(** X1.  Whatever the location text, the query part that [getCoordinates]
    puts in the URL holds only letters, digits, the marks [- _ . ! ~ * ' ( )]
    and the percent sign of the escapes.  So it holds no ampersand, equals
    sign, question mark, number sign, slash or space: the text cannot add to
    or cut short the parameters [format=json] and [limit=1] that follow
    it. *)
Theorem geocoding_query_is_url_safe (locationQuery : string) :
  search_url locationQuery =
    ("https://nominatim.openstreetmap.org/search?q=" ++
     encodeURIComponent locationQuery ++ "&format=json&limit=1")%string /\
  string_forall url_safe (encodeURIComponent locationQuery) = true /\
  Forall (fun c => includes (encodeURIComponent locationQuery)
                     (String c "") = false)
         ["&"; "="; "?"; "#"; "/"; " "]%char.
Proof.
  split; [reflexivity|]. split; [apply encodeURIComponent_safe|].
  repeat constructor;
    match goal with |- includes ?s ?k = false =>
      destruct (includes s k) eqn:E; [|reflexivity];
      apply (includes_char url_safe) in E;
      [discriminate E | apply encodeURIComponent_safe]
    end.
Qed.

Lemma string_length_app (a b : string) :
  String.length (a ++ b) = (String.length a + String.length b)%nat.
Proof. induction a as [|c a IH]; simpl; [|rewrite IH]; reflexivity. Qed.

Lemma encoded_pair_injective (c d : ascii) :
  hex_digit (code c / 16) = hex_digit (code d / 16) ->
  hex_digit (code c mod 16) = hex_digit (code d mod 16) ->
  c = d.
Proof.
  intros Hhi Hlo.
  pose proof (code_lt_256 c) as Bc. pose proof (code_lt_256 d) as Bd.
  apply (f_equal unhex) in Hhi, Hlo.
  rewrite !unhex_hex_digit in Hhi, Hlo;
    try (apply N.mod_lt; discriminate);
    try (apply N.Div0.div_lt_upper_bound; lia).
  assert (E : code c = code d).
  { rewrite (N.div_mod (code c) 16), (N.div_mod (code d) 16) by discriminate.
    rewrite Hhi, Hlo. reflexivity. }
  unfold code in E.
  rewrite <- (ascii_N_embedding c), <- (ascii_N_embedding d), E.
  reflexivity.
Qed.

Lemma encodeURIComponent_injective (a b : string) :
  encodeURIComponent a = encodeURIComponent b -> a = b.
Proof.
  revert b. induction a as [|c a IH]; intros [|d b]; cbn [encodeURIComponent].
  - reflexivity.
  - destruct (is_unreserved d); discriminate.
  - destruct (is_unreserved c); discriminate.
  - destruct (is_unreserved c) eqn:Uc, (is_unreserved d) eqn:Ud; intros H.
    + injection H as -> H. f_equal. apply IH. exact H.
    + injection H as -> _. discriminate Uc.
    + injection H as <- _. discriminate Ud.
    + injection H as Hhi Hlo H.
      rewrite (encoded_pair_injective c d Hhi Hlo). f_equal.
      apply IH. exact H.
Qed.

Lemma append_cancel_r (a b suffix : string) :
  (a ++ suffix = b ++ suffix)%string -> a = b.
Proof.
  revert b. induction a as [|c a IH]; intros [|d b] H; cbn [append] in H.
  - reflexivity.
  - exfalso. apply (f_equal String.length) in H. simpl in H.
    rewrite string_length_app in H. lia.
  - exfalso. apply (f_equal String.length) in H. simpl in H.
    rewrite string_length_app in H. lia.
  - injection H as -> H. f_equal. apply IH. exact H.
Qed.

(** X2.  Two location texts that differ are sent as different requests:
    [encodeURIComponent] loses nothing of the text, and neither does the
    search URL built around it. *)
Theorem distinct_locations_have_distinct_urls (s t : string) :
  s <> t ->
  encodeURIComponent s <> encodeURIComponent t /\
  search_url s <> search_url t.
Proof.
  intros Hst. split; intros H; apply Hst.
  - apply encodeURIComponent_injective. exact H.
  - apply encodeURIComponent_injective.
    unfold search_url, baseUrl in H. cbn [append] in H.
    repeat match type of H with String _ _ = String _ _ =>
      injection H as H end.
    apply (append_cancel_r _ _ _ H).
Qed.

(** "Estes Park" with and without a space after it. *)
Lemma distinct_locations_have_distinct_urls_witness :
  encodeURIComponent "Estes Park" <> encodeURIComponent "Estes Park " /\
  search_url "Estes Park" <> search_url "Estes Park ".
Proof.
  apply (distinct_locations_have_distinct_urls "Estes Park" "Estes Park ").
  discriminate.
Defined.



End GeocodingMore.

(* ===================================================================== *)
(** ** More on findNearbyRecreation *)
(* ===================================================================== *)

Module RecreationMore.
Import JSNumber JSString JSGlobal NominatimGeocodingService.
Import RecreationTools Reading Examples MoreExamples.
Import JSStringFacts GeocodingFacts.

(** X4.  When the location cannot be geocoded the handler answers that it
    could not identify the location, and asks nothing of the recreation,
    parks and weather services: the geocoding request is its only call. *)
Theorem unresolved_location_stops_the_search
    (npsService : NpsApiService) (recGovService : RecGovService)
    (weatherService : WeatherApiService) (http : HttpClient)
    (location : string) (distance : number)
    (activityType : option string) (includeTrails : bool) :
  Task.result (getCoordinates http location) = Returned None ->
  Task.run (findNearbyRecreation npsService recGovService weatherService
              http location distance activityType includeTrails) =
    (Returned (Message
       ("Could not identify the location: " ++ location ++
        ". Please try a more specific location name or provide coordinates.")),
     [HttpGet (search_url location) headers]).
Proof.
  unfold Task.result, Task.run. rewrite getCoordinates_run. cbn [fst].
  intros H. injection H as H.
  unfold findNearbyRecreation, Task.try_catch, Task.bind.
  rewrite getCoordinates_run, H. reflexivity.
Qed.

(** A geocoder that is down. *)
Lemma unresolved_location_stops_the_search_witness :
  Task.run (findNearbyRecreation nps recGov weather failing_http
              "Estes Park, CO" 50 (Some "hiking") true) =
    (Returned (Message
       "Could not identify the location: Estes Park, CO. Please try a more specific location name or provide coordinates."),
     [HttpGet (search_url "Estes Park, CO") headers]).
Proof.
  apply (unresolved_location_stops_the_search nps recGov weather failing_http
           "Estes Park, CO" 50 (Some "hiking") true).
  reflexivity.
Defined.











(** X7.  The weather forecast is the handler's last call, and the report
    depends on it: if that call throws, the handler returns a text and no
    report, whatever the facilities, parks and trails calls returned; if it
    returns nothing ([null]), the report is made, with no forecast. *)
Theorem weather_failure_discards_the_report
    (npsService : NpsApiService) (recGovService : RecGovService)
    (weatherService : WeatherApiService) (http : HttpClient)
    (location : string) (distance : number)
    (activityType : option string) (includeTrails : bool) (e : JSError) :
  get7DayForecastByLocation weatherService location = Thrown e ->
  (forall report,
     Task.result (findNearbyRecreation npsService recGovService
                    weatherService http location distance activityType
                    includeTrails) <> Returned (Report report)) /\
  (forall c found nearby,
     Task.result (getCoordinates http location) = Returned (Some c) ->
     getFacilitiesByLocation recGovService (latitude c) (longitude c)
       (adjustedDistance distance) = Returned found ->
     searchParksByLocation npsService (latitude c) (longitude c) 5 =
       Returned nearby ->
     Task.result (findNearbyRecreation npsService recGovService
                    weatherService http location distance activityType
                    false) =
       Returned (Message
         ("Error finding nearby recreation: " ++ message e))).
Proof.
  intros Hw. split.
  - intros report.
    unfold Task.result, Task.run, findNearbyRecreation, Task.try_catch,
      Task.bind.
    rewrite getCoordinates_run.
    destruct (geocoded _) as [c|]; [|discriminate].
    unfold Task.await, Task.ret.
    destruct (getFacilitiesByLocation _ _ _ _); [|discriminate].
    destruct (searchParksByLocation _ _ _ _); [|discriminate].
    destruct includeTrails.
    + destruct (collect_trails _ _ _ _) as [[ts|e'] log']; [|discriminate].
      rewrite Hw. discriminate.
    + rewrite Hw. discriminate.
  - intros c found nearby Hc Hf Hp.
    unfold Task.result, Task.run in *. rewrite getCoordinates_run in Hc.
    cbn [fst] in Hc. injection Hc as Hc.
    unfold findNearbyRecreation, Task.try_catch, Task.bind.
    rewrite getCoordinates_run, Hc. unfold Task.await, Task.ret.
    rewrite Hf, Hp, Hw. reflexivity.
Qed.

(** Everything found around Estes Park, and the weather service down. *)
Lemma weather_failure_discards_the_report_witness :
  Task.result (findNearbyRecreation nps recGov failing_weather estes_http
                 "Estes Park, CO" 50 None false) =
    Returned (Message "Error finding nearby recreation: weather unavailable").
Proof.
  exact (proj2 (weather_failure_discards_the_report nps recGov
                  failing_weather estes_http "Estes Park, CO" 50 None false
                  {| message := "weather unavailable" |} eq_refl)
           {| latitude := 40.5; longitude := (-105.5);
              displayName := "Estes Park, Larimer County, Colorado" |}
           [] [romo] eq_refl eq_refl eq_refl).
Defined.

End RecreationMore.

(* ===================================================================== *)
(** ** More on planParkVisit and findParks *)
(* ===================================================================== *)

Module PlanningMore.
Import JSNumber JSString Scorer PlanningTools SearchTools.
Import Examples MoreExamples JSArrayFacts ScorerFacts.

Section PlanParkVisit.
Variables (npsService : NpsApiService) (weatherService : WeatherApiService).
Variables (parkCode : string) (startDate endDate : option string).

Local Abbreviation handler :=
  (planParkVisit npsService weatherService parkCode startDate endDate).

***

## Exercise
From the records above, repeat exactly the lines from the one with "[HttpGet (search_url location)" through the one with "Task.run (findNearbyRecreation nps recGov", both included.

## Final answer
     [HttpGet (search_url location) headers]).
Proof.
  unfold Task.result, Task.run. rewrite getCoordinates_run. cbn [fst].
  intros H. injection H as H.
  unfold findNearbyRecreation, Task.try_catch, Task.bind.
  rewrite getCoordinates_run, H. reflexivity.
Qed.

(** A geocoder that is down. *)
Lemma unresolved_location_stops_the_search_witness :
  Task.run (findNearbyRecreation nps recGov weather failing_http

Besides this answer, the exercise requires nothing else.